Because of course, there’s no way that a group of women supporting each other could actually be a GOOD thing, right?
Mothers’ groups. Seriously, who’d join one? After all, they are vile cesspits of competition, populated by judgemental bitches who will rip your every parenting decision to shreds.
At least that’s what this News Ltd article was mostly telling us yesterday. And we’re not joking. The headline was:
Bullying, ridicule and competition: The playground hell of toxic mothers’ groups.
And that just about sums it up.
The piece went on to give a nappy-load of negative anecdotes about Mothers’ Groups, finished off with the grudging admission that one mother, in Canberra, found her’s kind of useful, once.
Mothers’ Groups have an image problem. And it’s not hard to see why. They don’t sound very cool, these women sitting around talking about babies. Surely they should have something better to do. And seriously, if you had real friends, why would you need to feign bonds with a group of strangers with whom you have nothing in common but a random due date?

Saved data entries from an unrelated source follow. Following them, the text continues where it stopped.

Lemma GalvoDriver_go_to_no_register_after_interrupt_witness :
  GalvoDriver_go_to 150%Z 10%Z demo_driver {[ "DAC1" := 32768%Z ]}
    = ((demo_driver, {[ "DAC1" := 32768%Z ]}), Raise (KeyError "DAC0")).
Proof.
  pose proof (GalvoDriver_go_to_no_register_after_interrupt 150%Z 10%Z demo_driver
                {[ "DAC1" := 32768%Z ]} interrupted_labjack (mkMove 5%Z [33768%Z; 34268%Z])
                {[ "DAC1" := 32768%Z ]} no_locals EmptyString {[ "DAC1" := 32768%Z ]}
                {[ "DAC1" := 32768%Z ]}) as W.
  feed W; reflexivity.
Defined.

Lemma GalvoDriver_go_to_raise_state_witness :
  (GalvoDriver_go_to 150%Z 10%Z demo_driver demo_readback
     = ((GalvoDriver_set__point (mkPoint "x" 40%Z 33168%Z) demo_driver, demo_readback),
        Raise stopped_by_user) /\
   (((GalvoDriver_set__point (mkPoint "x" 40%Z 33168%Z) demo_driver) = demo_driver \/
     (exists lj move w1 l1 msg v x,
        GalvoDriver_open_labjack demo_driver = Some lj /\
        Move_init (GalvoDriver_axis demo_driver) (GalvoDriver_pos demo_driver)
          (nadd 150%Z (GalvoDriver_origin demo_driver)) 10%Z = Returns move /\
        GalvoDriver_go_to_try lj move 10%Z (demo_readback, no_locals)
          = ((w1, l1), Raise (KeyboardInterrupt msg)) /\
        updater_read lj w1 = (demo_readback, Returns v) /\
        v !! GalvoDriver_dac_name demo_driver = Some x /\
        stopped_by_user = stopped_by_user /\
        (GalvoDriver_set__point (mkPoint "x" 40%Z 33168%Z) demo_driver) = GalvoDriver_set__point
               (mkPoint (GalvoDriver_axis demo_driver) (voltage_to_pos (GalvoDriver_axis demo_driver) x) x)
               demo_driver) \/
     (exists lj move t v,
        GalvoDriver_open_labjack demo_driver = Some lj /\
        Move_init (GalvoDriver_axis demo_driver) (GalvoDriver_pos demo_driver)
          (nadd 150%Z (GalvoDriver_origin demo_driver)) 10%Z = Returns move /\
        GalvoDriver_go_to_try lj move 10%Z (demo_readback, no_locals)
          = ((demo_readback, mkLocals (Some t) (Some v)), Ok tt) /\
        v !! GalvoDriver_dac_name demo_driver = None /\
        stopped_by_user = KeyError (GalvoDriver_dac_name demo_driver) /\
        (GalvoDriver_set__point (mkPoint "x" 40%Z 33168%Z) demo_driver) = GalvoDriver_set__point
               (mkPoint (GalvoDriver_axis demo_driver) (nadd 150%Z (GalvoDriver_origin demo_driver))
                  (pos_to_voltage (GalvoDriver_axis demo_driver)
                     (nadd 150%Z (GalvoDriver_origin demo_driver))))
               demo_driver)) /\
    (GalvoDriver_open_labjack demo_driver = None -> (GalvoDriver_set__point (mkPoint "x" 40%Z 33168%Z) demo_driver) = demo_driver /\ demo_readback = demo_readback))) /\
  (GalvoDriver_go_to (H1 := cautious_planner) 150%Z (-1)%Z demo_offline_driver tt
     = ((demo_offline_driver, tt), Raise (Foreign "ValueError")) /\
   (((demo_offline_driver) = demo_offline_driver \/
     (exists lj move w1 l1 msg v x,
        GalvoDriver_open_labjack demo_offline_driver = Some lj /\
        Move_init (Planner := cautious_planner) (GalvoDriver_axis demo_offline_driver) (GalvoDriver_pos demo_offline_driver)
          (nadd 150%Z (GalvoDriver_origin demo_offline_driver)) (-1)%Z = Returns move /\
        GalvoDriver_go_to_try lj move (-1)%Z (tt, no_locals)
          = ((w1, l1), Raise (KeyboardInterrupt msg)) /\
        updater_read lj w1 = (tt, Returns v) /\
        v !! GalvoDriver_dac_name demo_offline_driver = Some x /\
        Foreign "ValueError" = stopped_by_user /\
        (demo_offline_driver) = GalvoDriver_set__point
               (mkPoint (GalvoDriver_axis demo_offline_driver) (voltage_to_pos (GalvoDriver_axis demo_offline_driver) x) x)
               demo_offline_driver) \/
     (exists lj move t v,
        GalvoDriver_open_labjack demo_offline_driver = Some lj /\
        Move_init (Planner := cautious_planner) (GalvoDriver_axis demo_offline_driver) (GalvoDriver_pos demo_offline_driver)
          (nadd 150%Z (GalvoDriver_origin demo_offline_driver)) (-1)%Z = Returns move /\
        GalvoDriver_go_to_try lj move (-1)%Z (tt, no_locals)
          = ((tt, mkLocals (Some t) (Some v)), Ok tt) /\
        v !! GalvoDriver_dac_name demo_offline_driver = None /\
        Foreign "ValueError" = KeyError (GalvoDriver_dac_name demo_offline_driver) /\
        (demo_offline_driver) = GalvoDriver_set__point
               (mkPoint (GalvoDriver_axis demo_offline_driver) (nadd 150%Z (GalvoDriver_origin demo_offline_driver))
                  (pos_to_voltage (GalvoDriver_axis demo_offline_driver)
                     (nadd 150%Z (GalvoDriver_origin demo_offline_driver))))
               demo_offline_driver)) /\
    (GalvoDriver_open_labjack demo_offline_driver = None -> (demo_offline_driver) = demo_offline_driver /\ tt = tt))).
Proof.
  split.
  - split; [vm_compute; reflexivity|].
    pose proof (GalvoDriver_go_to_raise_state 150%Z 10%Z demo_driver demo_readback
                  (GalvoDriver_set__point (mkPoint "x" 40%Z 33168%Z) demo_driver)
                  demo_readback stopped_by_user) as W.
    feed W. vm_compute. reflexivity.
  - split; [vm_compute; reflexivity|].
    pose proof (GalvoDriver_go_to_raise_state (H1 := cautious_planner) 150%Z (-1)%Z
                  demo_offline_driver tt demo_offline_driver tt (Foreign "ValueError")) as W.
    feed W. vm_compute. reflexivity.
Defined.
(** The writes of a run are those of an initial segment of the command
    list, each as [transmitted] has it. *)
Lemma write_config_sent_prefix f d cmds :
  field (u "commands") f = JArr cmds ->
  exists r s sent rest,
    serve (write_config (JObj f)) d = Some (Reply r, s) /\
    cmds = sent ++ rest /\
    Forall2 transmitted sent (writes_of (trace s)) /\
    (is_success r = true -> rest = []).
Proof.
  intros C. unfold serve. rewrite write_config_dict.
  assert (Untouched : forall r,
    is_success r = false ->
    exists r' s sent rest,
      Some (Reply r, boot d) = Some (Reply r', s) /\
      cmds = sent ++ rest /\
      Forall2 transmitted sent (writes_of (trace s)) /\
      (is_success r' = true -> rest = [])).
  { intros r F. exists r, (boot d), [], cmds.
    split; [reflexivity|]. split; [reflexivity|]. split; [constructor|].
    congruence. }
  destruct f as [|kv f]; [apply Untouched; reflexivity|].
  set (port := field (u "port") (kv :: f)) in *.
  set (baudrate := field (u "baudrate") (kv :: f)) in *.
  rewrite C.
  destruct (truthy port && truthy baudrate && is_not_none (JArr cmds));
    [|apply Untouched; reflexivity].
  destruct (write_config_try_run port baudrate (JArr cmds) (boot d))
    as (s' & r & E & R).
  rewrite E. cbn [open_result boot trace polls_left writes_left py_iter app] in R.
  destruct (dev_open d) as [e|].
  - destruct R as [-> ->].
    exists (write_config_except port e), (log (open_event port baudrate) (boot d)),
      [], cmds.
    split; [reflexivity|]. split; [reflexivity|]. split; [constructor|].
    rewrite write_config_except_status. congruence.
  - destruct R as (evs & j & Io & W & _ & R).
    exists r, s', (firstn j cmds), (skipn j cmds).
    split; [reflexivity|]. split; [symmetry; apply firstn_skipn|].
    destruct R as [(k & -> & J & T)|(e & -> & T & _)]; rewrite T.
    + split.
      * rewrite writes_of_session.
        apply wire_prefix_transmitted, W.
      * intros _. rewrite J. apply skipn_all.
    + split.
      * cbn [writes_of open_event]. apply wire_prefix_transmitted, W.
      * rewrite write_config_except_status. congruence.
Qed.

(** ** Saving *)

Lemma save_try_same_run port baudrate s :
  same_run (save_config_try port baudrate s)
           (write_config_try port baudrate (JArr [JStr (u "SAVECONFIG")]) s).
Proof.
  unfold save_config_try, write_config_try, send_commands.
  cbv beta iota delta [bind lift Serial time_sleep py_iter str_strip ret ser_close].
  cbn [open_result log].
  destruct (open_result s); [split; reflexivity|].
  change (py_strip (u "SAVECONFIG") ++ CRLF) with save_command.
  rewrite encode_save_command.
  destruct (ser_write save_bytes _) as [[s1 [[]|e]]|];
    [|split; reflexivity|exact I].
  pose proof (drain_same_run (u "save") (u "command") drain_fuel (now s1) [] [] s1) as D.
  rewrite <- !drain_window_eq in D.
  destruct (drain_window (u "save") [] s1) as [[s2 [l2|e2]]|],
           (drain_window (u "command") [] s1) as [[s3 [l3|e3]]|];
    try contradiction; try exact I.
  - cbn in D. subst s3. reflexivity.
  - destruct D as [-> ->]. split; reflexivity.
Qed.


Lemma save_request_fields f :
  field (u "port") ((u "commands", JArr [JStr (u "SAVECONFIG")]) :: f)
    = field (u "port") f /\
  field (u "baudrate") ((u "commands", JArr [JStr (u "SAVECONFIG")]) :: f)
    = field (u "baudrate") f /\
  field (u "commands") ((u "commands", JArr [JStr (u "SAVECONFIG")]) :: f)
    = JArr [JStr (u "SAVECONFIG")].
Proof. repeat split. Qed.

(** The calls on the port and the clock are, for [save_config], those of
    [write_config] given the one command [SAVECONFIG]. *)
Lemma save_config_as_write_config f d :
  option_map snd (serve (save_config (JObj f)) d)
  = option_map snd (serve (write_config (save_request f)) d).
Proof.
  unfold serve, save_request.
  rewrite save_config_dict, write_config_dict.
  destruct (save_request_fields f) as [-> [-> ->]].
  destruct f as [|kv f]; [reflexivity|].
  set (port := field (u "port") (kv :: f)).
  set (baudrate := field (u "baudrate") (kv :: f)).
  cbn [is_not_none]. rewrite andb_true_r.
  destruct (truthy port && truthy baudrate); [|reflexivity].
  pose proof (save_try_same_run port baudrate (boot d)) as R.
  unfold catch, ret.
  destruct (save_config_try port baudrate (boot d)) as [[s1 [r1|e1]]|],
           (write_config_try port baudrate (JArr [JStr (u "SAVECONFIG")]) (boot d))
             as [[s2 [r2|e2]]|];
    try contradiction; cbn in R |- *.
  - congruence.
  - destruct R; congruence.
  - reflexivity.
Qed.

(** [save_config], with line 116 read as a statement of its body.  A valid
    request on a port that opens, takes the write and answers the polls:
    there is exactly one write, of the twelve bytes
    of "SAVECONFIG" followed by CR LF; it is followed by one drain window
    ([drain_window] run once, on the state [s1] the write leaves), which
    lasts at least [READ_RESPONSE_DURATION]; the calls on the port are the
    open, the write, the polls of that window and the close, in this order;
    and the port and the clock end up as [write_config] leaves them when
    given the single command [SAVECONFIG]. *)
Lemma save_config_single_write f d :
  truthy (field (u "port") f) = true ->
  truthy (field (u "baudrate") f) = true ->
  dev_open d = None ->
  accepting (firstn 1 (dev_writes d)) = true ->
  quiet (dev_polls d) = true ->
  exists s1 s2 lines polls,
    ser_write save_bytes
      (opened (field (u "port") f) (field (u "baudrate") f) (boot d))
      = Some (s1, Ok tt) /\
    drain_window (u "save") [] s1 = Some (s2, Ok lines) /\
    serve (save_config (JObj f)) d
      = Some (Reply (success_reply (u "Configuration saved to module successfully.")
                       lines),
              log EvClose s2) /\
    trace (log EvClose s2)
      = [open_event (field (u "port") f) (field (u "baudrate") f);
         EvWrite save_bytes] ++ polls ++ [EvClose] /\
    forallb is_poll_event polls = true /\
    writes_of (trace (log EvClose s2)) = [save_bytes] /\
    map Byte.to_N save_bytes = u "SAVECONFIG" ++ [13; 10]%N /\
    READ_RESPONSE_DURATION * 1000 <= now s2 - now s1 /\
    option_map snd (serve (write_config (save_request f)) d) = Some (log EvClose s2).
Proof.
  intros P B O A Q.
  pose proof (field_truthy_nonempty _ _ P) as N.
  set (port := field (u "port") f) in *.
  set (baudrate := field (u "baudrate") f) in *.
  destruct (save_config_try_run port baudrate (boot d)) as (s' & r & E & R).
  cbn [open_result boot] in R. rewrite O in R.
  destruct R as (s1 & rw & W & R).
  destruct (ser_write_run save_bytes (opened port baudrate (boot d)))
    as (s1' & rw' & W' & T1 & _ & P1 & _ & _ & _).
  rewrite W in W'. inversion W'; subst s1' rw'; clear W'.
  destruct rw as [[]|e];
    [|pose proof (ser_write_first _ _ _ _ W) as F;
      rewrite opened_writes in F; cbn [writes_left boot] in F; congruence].
  destruct R as (s2 & rd & D & R).
  destruct (drain_window_run (u "save") [] s1)
    as (s2' & rd' & D' & [_ _ _ [polls [T2 E2]]] & R2).
  rewrite D in D'. inversion D'; subst s2' rd'; clear D'.
  rewrite P1, opened_polls in R2. cbn [polls_left boot] in R2.
  destruct rd as [lines|e]; [|congruence].
  destruct R as [-> ->]. destruct R2 as [Wd _].
  assert (S : serve (save_config (JObj f)) d
              = Some (Reply (success_reply
                               (u "Configuration saved to module successfully.") lines),
                      log EvClose s2)).
  { unfold serve. rewrite save_config_dict.
    destruct f as [|kv f]; [congruence|].
    fold port baudrate. rewrite P, B. cbn [andb]. rewrite E. reflexivity. }
  assert (T : trace (log EvClose s2)
              = [open_event port baudrate; EvWrite save_bytes] ++ polls ++ [EvClose]).
  { cbn [trace log]. rewrite T2, T1, opened_trace. cbn [boot trace app].
    reflexivity. }
  exists s1, s2, lines, polls.
  split; [exact W|]. split; [exact D|]. split; [exact S|].
  split; [exact T|]. split; [exact E2|].
  split; [rewrite T; cbn [app writes_of open_event];
          rewrite writes_of_app, (writes_of_polls _ E2); reflexivity|].
  split; [reflexivity|]. split; [exact Wd|].
  rewrite <- save_config_as_write_config, S. reflexivity.
Qed.
(** * Cellular connection monitor: the monitoring loop and its accounting

    A shallow embedding of [src/monitor-cellular.py] (class
    [CellularMonitor]) and the properties its specification states about
    the probe counters, the downtime accounting, the two rolling buffers,
    the rates and the failure breakdown of the reports, the latency
    fallback of [ping_host] and the end of the run.

    Conventions of the embedding.
    - A [datetime] is the integer number of microseconds it denotes (its
      resolution), so a [timedelta] is an exact integer of microseconds;
      [total_seconds()] only changes the unit.  The clock is the wall
      clock: nothing makes two readings ordered.  The range of [datetime]
      and [timedelta] is not modelled: durations are taken within it.
    - Python floats that are measured or computed as ratios (round-trip
      times, rates, [time.time()]) are rationals; rounding is not modelled.
    - Python integers are [Z].
    - Everything the program asks of its environment (the clock, the probe,
      the signal query, the interrupt) is an input of the model.
    - A [KeyboardInterrupt] reaches the loop where the process waits: in
      the subprocess of [ping_host], in the subprocess of
      [get_signal_strength], or in [time.sleep]. *)

From Stdlib Require Import String Ascii ZArith QArith Qminmax Bool Lia.
From Stdlib Require Import List Sorted Permutation.
From Stdlib Require Import DecimalString.
Import ListNotations.

Local Open Scope string_scope.
Local Open Scope list_scope.
Local Open Scope Z_scope.

(** ** [collections.deque(maxlen=...)] *)

Module Deque.

(** [deque.append] with a [maxlen]: the item is added on the right and,
    when the length now exceeds [maxlen], one item is dropped on the
    left. *)
Definition append {A : Type} (maxlen : nat) (x : A) (d : list A) : list A :=
  let d' := d ++ [x] in
  if Nat.ltb maxlen (length d') then tl d' else d'.

(** The last [n] items of a list. *)
Definition lastn {A : Type} (n : nat) (l : list A) : list A :=
  skipn (length l - n) l.

End Deque.

(** ** Data *)

(** What [ping_host] returns: [(True, rtt, None)] or [(False, None, error)]. *)
Inductive ProbeResult : Type :=
| Success (rtt : Q)
| Failure (error : string).

(** The payload of one [self.log(level, message)] call; numbers are kept
    as numbers, the [f"..."] formatting is not modelled. *)
Inductive message : Type :=
| MStarting
| MHost (host : string)
| MInterface (iface : string)
| MInterval (seconds : Z)
| MTimeout (seconds : Z)
| MDuration (minutes : Z)
| MDurationInfinite
| MDiagnosticsStart
| MCheck (name text : string)
| MStartLoop
| MDurationExceeded
| MRecovered (downtime : Z)
| MPingOk (n : Z) (rtt : Q)
| MPingLoss (n : Z) (error signal : string)
| MStillDown (current : Z) (losses : Z) (signal error : string)
| MStats (ok total : Z) (rate : Q) (rtt : option (Q * Q * Q)) (downtime : option Z)
| MInterrupted
| MFinalHeader
| MTotalPings (n : Z)
| MSuccessful (n : Z)
| MFailed (n : Z)
| MSuccessRate (rate : Q)
| MLossRate (rate : Q)
| MTotalTime (elapsed : Z)
| MRtt (avg lo hi : Q)
| MTotalDowntime (d : Z)
| MMaxDowntime (d : Z)
| MCumulativeLosses (n : Z)
| MBreakdownHeader
| MBreakdownItem (failure_type : string) (count : Z).

(** One line of standard output: a [self.log] record or a bare [print]. *)
Inductive output : Type :=
| Log (level : string) (msg : message)
| Print (text : string).

(** The attributes of [CellularMonitor] set from the command line. *)
Record Config : Type := {
  host : string;
  interval : Z;
  timeout : Z;
  interface : string;
  duration : Z
}.

(** The attributes of [CellularMonitor] that [monitor] mutates. *)
Record CellularMonitor : Type := {
  start_time : option Z;
  end_time : option Z;
  ping_count : Z;
  success_count : Z;
  failure_count : Z;
  downtime_start : option Z;
  downtime_duration : Z;
  max_downtime : Z;
  current_downtime : Z;
  recent_pings : list Q;
  recent_failures : list string
}.

(** [__init__] *)
Definition init : CellularMonitor := {|
  start_time := None;
  end_time := None;
  ping_count := 0;
  success_count := 0;
  failure_count := 0;
  downtime_start := None;
  downtime_duration := 0;
  max_downtime := 0;
  current_downtime := 0;
  recent_pings := [];
  recent_failures := []
|}.

Definition maxlen : nat := 100.

Definition set_start_time v s :=
  {| start_time := v; end_time := end_time s; ping_count := ping_count s;
     success_count := success_count s; failure_count := failure_count s;
     downtime_start := downtime_start s;
     downtime_duration := downtime_duration s; max_downtime := max_downtime s;
     current_downtime := current_downtime s;
     recent_pings := recent_pings s; recent_failures := recent_failures s |}.

Definition set_end_time v s :=
  {| start_time := start_time s; end_time := v; ping_count := ping_count s;
     success_count := success_count s; failure_count := failure_count s;
     downtime_start := downtime_start s;
     downtime_duration := downtime_duration s; max_downtime := max_downtime s;
     current_downtime := current_downtime s;
     recent_pings := recent_pings s; recent_failures := recent_failures s |}.

Definition set_ping_count v s :=
  {| start_time := start_time s; end_time := end_time s; ping_count := v;
     success_count := success_count s; failure_count := failure_count s;
     downtime_start := downtime_start s;
     downtime_duration := downtime_duration s; max_downtime := max_downtime s;
     current_downtime := current_downtime s;
     recent_pings := recent_pings s; recent_failures := recent_failures s |}.

Definition set_success_count v s :=
  {| start_time := start_time s; end_time := end_time s;
     ping_count := ping_count s;
     success_count := v; failure_count := failure_count s;
     downtime_start := downtime_start s;
     downtime_duration := downtime_duration s; max_downtime := max_downtime s;
     current_downtime := current_downtime s;
     recent_pings := recent_pings s; recent_failures := recent_failures s |}.

Definition set_failure_count v s :=
  {| start_time := start_time s; end_time := end_time s;
     ping_count := ping_count s;
     success_count := success_count s; failure_count := v;
     downtime_start := downtime_start s;
     downtime_duration := downtime_duration s; max_downtime := max_downtime s;
     current_downtime := current_downtime s;
     recent_pings := recent_pings s; recent_failures := recent_failures s |}.

Definition set_downtime_start v s :=
  {| start_time := start_time s; end_time := end_time s;
     ping_count := ping_count s;
     success_count := success_count s; failure_count := failure_count s;
     downtime_start := v;
     downtime_duration := downtime_duration s; max_downtime := max_downtime s;
     current_downtime := current_downtime s;
     recent_pings := recent_pings s; recent_failures := recent_failures s |}.

Definition set_downtime_duration v s :=
  {| start_time := start_time s; end_time := end_time s;
     ping_count := ping_count s;
     success_count := success_count s; failure_count := failure_count s;
     downtime_start := downtime_start s;
     downtime_duration := v; max_downtime := max_downtime s;
     current_downtime := current_downtime s;
     recent_pings := recent_pings s; recent_failures := recent_failures s |}.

And then, there’s the whole WOMEN thing. Generally speaking, and I apologise for the spoiler, Mothers’ Groups contain women. And we ALL know that women just don’t get along.
Look at those female-dominated industries, like those magazine BITCHES. Or those famous women starring on a TV show – they all must hate each other, WHAT A PACK OF BITCHES. Or those schoolgirls navigating hormones and adolesence – so much crueller than boys, they’re just SO BITCHY.
Yes, our culture is very comfortable with the idea that the most likely outcome of gathering of women is dysfunction and negativity .
The idea that women could come together over something as potentially divisive as parenting and not be scratching each other’s eyes out is downright subversive.
Well, I’m calling bullshit. And more than that, I’m calling DANGEROUS, caps-lock bullshit.
Because, this: There are very few times in an adult human’s life as challenging and unsettling, trying and tiring, stressful and emotional as the early days of parenthood.
Yes, it’s a glorious, magical period, full of love. But it’s also a time when you are going through the most profound change of your life. And you have no idea what you are doing. Nobody does.
But apparently, because you are a woman, you are meant to know how to mother. Nurturing is in our DNA and stuff. So when you look at this tiny squalling thing in your arms and simultaneously feel love, fear and panic, you’re confused.
There are books, and websites, and forums. But your baby doesn’t seem to be behaving like that baby in the baby book. And yes, you have a lot of friends, but maybe they’ve already had their babies and have lost sight of that early fog. Or maybe they haven’t had babies. Or maybe they don’t live in your neighbourhood and getting the kid in the car for a 40-minute drive might just be the thing that destroys you.